» Exercise instructions
Using the records below, filter out every line that lacks "apply" and copy the rest.

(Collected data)
•••••
(** [with open(CACHE_FILE, "wb") as fh: fh.write(encrypted)] *)
Definition write_cache (c : ciphertext) : M unit :=
  fun w => (Ok tt, emit (EWrite CACHE_FILE) (set_cache_file (Some c) w)).

Definition chmod (path : string) (mode : Z) : M unit :=
  fun w => if chmod_fails w then (Raise OSError, w)
           else (Ok tt, emit (EChmod path mode) w).

(** [os.remove(TOKEN_CACHE_FILE)], as the scripts call it. *)
Definition remove_cache : M unit :=
  fun w => if remove_fails w then (Raise OSError, w)
           else match cache_file w with
                | Some _ => (Ok tt, emit (ERemove CACHE_FILE) (set_cache_file None w))
                | None => (Raise OSError, w)
                end.

Definition required : list string :=
  ["access_token"; "expires_at"; "client_id"; "scope"].

Definition _load_cached_token (cfg : Config) : M (option json) :=
  present <- cache_exists ;;
  if negb present then ret None else
  f <- _fernet cfg ;;
  parsed <- try_except
              (enc <- read_cache ;;
               raw <- of_option (fernet_decrypt f enc) InvalidToken ;;
               cache <- of_option (json_loads raw) JSONDecodeError ;;
               ret (Some cache))
              any_exception (fun _ => ret None) ;;
  match parsed with
  | None => ret None
  | Some cache =>
      complete <- Dyn.has_all required cache ;;
      if negb complete then ret None else
      now <- time_time ;;
      client_id <- Dyn.getitem cache "client_id" ;;
      if negb (eq_str client_id (CLIENT_ID cfg)) then ret None else
      scope <- Dyn.getitem cache "scope" ;;
      if negb (eq_str scope (SCOPE cfg)) then ret None else
      expires_at <- Dyn.getitem cache "expires_at" ;;
      expires_at <- Dyn.as_int expires_at ;;
      if now >=? expires_at then ret None else
      ret (Some cache)
  end.

Definition _save_cached_token (cfg : Config) (token_response : json) : M unit :=
  access_token <- Dyn.get token_response "access_token" ;;
  expires_in <- Dyn.get token_response "expires_in" ;;
  if negb (truthy access_token) || Dyn.is_none expires_in then ret tt else
  now <- time_time ;;
  lifetime <- Dyn.int expires_in ;;
  let expires_at := now + Z.max (lifetime - 30) 0 in
  token_type <- Dyn.get_default token_response "token_type" (JStr "Bearer") ;;
  let cache := JDict [("access_token", access_token);
                      ("expires_at", JNum expires_at);
                      ("client_id", JStr (CLIENT_ID cfg));
                      ("scope", JStr (SCOPE cfg));
                      ("token_type", token_type)] in
  f <- _fernet cfg ;;
  let encrypted := fernet_encrypt f (json_dumps cache) in
  write_cache encrypted ;;
  try_except (chmod CACHE_FILE 384) any_exception (fun _ => ret tt).

(** ** JWT *)

(** [open(path).read()] of a text file. *)
Definition read_text (path : string) : M string :=
  fun w => match assoc path (text_files w) with
           | Some s => (Ok s, w)
           | None => (Raise OSError, w)
           end.

(** [str(uuid.uuid4())] *)
Definition fresh_uuid : M string :=
  fun w => (Ok (uuid4 (uuid_seed w)), set_uuid_seed (S (uuid_seed w)) w).

Definition _build_client_assertion (cfg : Config) : M string :=
  issued <- time_time ;;
  let expires := issued + 86400 * 180 in
  let header := JDict [("alg", JStr "ES256"); ("kid", JStr (KEY_ID cfg))] in
  jti <- fresh_uuid ;;
  let payload := JDict [("sub", JStr (CLIENT_ID cfg));
                        ("iss", JStr (CLIENT_ID cfg));
                        ("aud", JStr AUDIENCE);
                        ("iat", JNum issued);
                        ("exp", JNum expires);
                        ("jti", JStr jti)] in
  key <- try_except
           (pem <- read_text (PRIVATE_KEY_PATH cfg) ;;
            of_option (ecc_import_key pem) ValueError)
           any_exception
           (fun _ => raise (RuntimeError "Failed to load private key")) ;;
  try_except
    (of_option (jwt_encode header payload key) ValueError)
    any_exception
    (fun _ => raise (RuntimeError "Failed to generate JWT client assertion")).

(** ** Token request *)

Definition raise_for_status (resp : response) : M unit :=
  if ok resp then ret tt else raise HTTPError.

(** The body of [for attempt in (1, 2)], by recursion on the attempts
    that remain. *)
Fixpoint _request_new_token_loop (attempts : list Z) (data : json) : M json :=
  match attempts with
  | [] => raise (RuntimeError "Unexpected token flow")
  | attempt :: rest =>
      resp <- request AuthServer "POST" TOKEN_URL [] [] (Some data) ;;
      if status_code resp =? 429 then
        if attempt =? 1 then
          print "INFO: Apple returned 429, waiting 60 seconds before retry." ;;
          time_sleep 60 ;;
          _request_new_token_loop rest data
        else raise (RuntimeError "Apple returned HTTP 429 twice.")
      else if status_code resp =? 400 then
        raise (RuntimeError
                 "HTTP 400 from Apple. Check APPLE_CLIENT_ID / APPLE_KEY_ID / APPLE_SCOPE.")
      else
        try_except
          (raise_for_status resp ;; response_json resp)
          any_exception
          (fun _ => raise (RuntimeError ("Apple token error: " ++ text resp)))
  end.

Definition token_request_data (cfg : Config) (assertion : string) : json :=
  JDict [("grant_type", JStr "client_credentials");
         ("client_id", JStr (CLIENT_ID cfg));
         ("client_assertion_type",
          JStr "urn:ietf:params:oauth:client-assertion-type:jwt-bearer");
         ("client_assertion", JStr assertion);
         ("scope", JStr (SCOPE cfg))].

Definition _request_new_token (cfg : Config) (assertion : string) : M json :=
  _request_new_token_loop [1; 2] (token_request_data cfg assertion).

(** ** Public API *)

(** [if cache:] for a value that may be [None]. *)
Definition if_value (v : option json) : option json :=
  match v with
  | Some x => if truthy x then Some x else None
  | None => None
  end.
(** ** The claims about the heuristic pipeline *)



(** C7. Given a file path and line-change counts, the heuristic scorer
    returns an integer complexity score equal to (added+deleted lines) times
    the file-type weight times the maximum weight of the path patterns that
    occur in the path, and a risk label that is "high" whenever one of the
    forcing substrings occurs in the path and is otherwise derived from the
    historical-risk lookup and the size threshold; a missing historical
    lookup defaults to a constant. *)
Theorem heuristic_scorer_contract
  (T : Scorer.Tables) (path : string) (n_added n_deleted : Z) :
  exists (score : Z) (label : RiskLevel),
    Scorer.heuristic_scorer T path n_added n_deleted = (score, label) /\
    score = (n_added + n_deleted) * Scorer.file_type_weight T path
            * Scorer.pattern_weight T path /\
    Scorer.file_type_weight T path
    = match Scorer.file_type_weights T !! Scorer.file_extension T path with
      | Some w => w
      | None => Scorer.default_file_type_weight T
      end /\
    (forall pat w, (pat, w) ∈ Scorer.path_pattern_weights T ->
                   Scorer.is_substring pat path = true ->
                   w <= Scorer.pattern_weight T path) /\
    ((exists pat, (pat, Scorer.pattern_weight T path) ∈ Scorer.path_pattern_weights T /\
                  Scorer.is_substring pat path = true) \/
     ((forall pat w, (pat, w) ∈ Scorer.path_pattern_weights T ->
                     Scorer.is_substring pat path = false) /\
      Scorer.pattern_weight T path = Scorer.default_pattern_weight T)) /\
    ((exists pat, pat ∈ Scorer.high_risk_patterns T /\
                  Scorer.is_substring pat path = true) ->
     label = high) /\
    ((forall pat, pat ∈ Scorer.high_risk_patterns T ->
                  Scorer.is_substring pat path = false) ->
     label = Scorer.combine_risk T (Scorer.lookup_historical_risk T path)
                                 (Scorer.size_threshold T <? n_added + n_deleted)) /\
    (Scorer.historical_risk T !! path = None ->
     Scorer.lookup_historical_risk T path = Scorer.default_historical_risk T) /\
    (forall h, Scorer.historical_risk T !! path = Some h ->
               Scorer.lookup_historical_risk T path = h).
Proof.
  exists (Scorer.complexity_score T path n_added n_deleted),
         (Scorer.risk_label T path n_added n_deleted).
  destruct (pattern_weight_is_max T path) as [Hupper Hattained].
  split; [reflexivity|]. split; [reflexivity|].
  split.
  { unfold Scorer.file_type_weight.
    now destruct (Scorer.file_type_weights T !! Scorer.file_extension T path). }
  split; [exact Hupper|]. split; [exact Hattained|].
  split; [|split; [|split]].
  - intros Hforced. apply forced_high_spec in Hforced.
    unfold Scorer.risk_label. now rewrite Hforced.
  - intros Hnone. unfold Scorer.risk_label.
    destruct (Scorer.forced_high T path) eqn:Hf; [|reflexivity].
    apply forced_high_spec in Hf as [pat [Hin Hm]].
    rewrite (Hnone pat Hin) in Hm. discriminate Hm.
  - intros Hmiss. unfold Scorer.lookup_historical_risk. now rewrite Hmiss.
  - intros h Hh. unfold Scorer.lookup_historical_risk. now rewrite Hh.
Qed.


(** ** Properties of the aggregator model *)

Section AggregatorFacts.
Import Aggregator.

Variable R : Rules.

(** Grouping, started from any table of groups: the list kept for [dir] grows
    by the files of [dir], and a directory without files keeps its entry. *)
Lemma group_fold_lookup (changes : list FileChange)
      (groups : gmap string (list FileChange)) (dir : string) :
  foldl (fun groups fc =>
           let d := parent_directory R (fc_path fc) in
           <[d := default [] (groups !! d) ++ [fc]]> groups)
        groups changes !! dir
  = match files_in R dir changes with
    | [] => groups !! dir
    | fs => Some (default [] (groups !! dir) ++ fs)
    end.
Proof.
  revert groups. induction changes as [|fc cs IH]; intros groups.
  - reflexivity.
  - cbn [foldl]. rewrite IH. cbv zeta. unfold files_in.
    destruct (decide (parent_directory R (fc_path fc) = dir)) as [Heq|Hne].
    + rewrite filter_cons_True by exact Heq. rewrite Heq, lookup_insert_eq.
      fold (files_in R dir cs). destruct (files_in R dir cs) as [|f fs].
      * reflexivity.
      * simpl. now rewrite <- app_assoc.
    + rewrite filter_cons_False by exact Hne.
      now rewrite lookup_insert_ne by exact Hne.
Qed.

Lemma group_by_directory_lookup (changes : list FileChange) (dir : string) :
  group_by_directory R changes !! dir
  = match files_in R dir changes with
    | [] => None
    | fs => Some fs
    end.
Proof.
  unfold group_by_directory. rewrite group_fold_lookup, lookup_empty.
  now destruct (files_in R dir changes).
Qed.

Lemma Qgtb_spec (x y : Q) : Qgtb x y = true <-> (y < x)%Q.
Proof.
  unfold Qgtb. rewrite negb_true_iff. split.
  - intros Hb. apply Qnot_le_lt. intros Hle.
    apply Qle_bool_iff in Hle. congruence.
  - intros Hlt. destruct (Qle_bool x y) eqn:Hb; [|reflexivity].
    apply Qle_bool_iff in Hb. exfalso. exact (Qlt_not_le _ _ Hlt Hb).
Qed.

(** The average times the number of values is their sum. *)
Lemma average_times_count (xs : list Q) :
  xs <> [] ->
  (average xs * inject_Z (Z.of_nat (length xs)) == Qsum xs)%Q.
Proof.
  intros Hne. unfold average. rewrite Qmult_comm. apply Qmult_div_r.
  destruct xs as [|x xs]; [congruence|].
  unfold Qeq, inject_Z. cbn [Qnum Qden length]. lia.
Qed.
•••••
» Your solution
  - intros Hforced. apply forced_high_spec in Hforced.
    apply forced_high_spec in Hf as [pat [Hin Hm]].
  - intros Hb. apply Qnot_le_lt. intros Hle.
    apply Qle_bool_iff in Hle. congruence.
    apply Qle_bool_iff in Hb. exfalso. exact (Qlt_not_le _ _ Hlt Hb).
  intros Hne. unfold average. rewrite Qmult_comm. apply Qmult_div_r.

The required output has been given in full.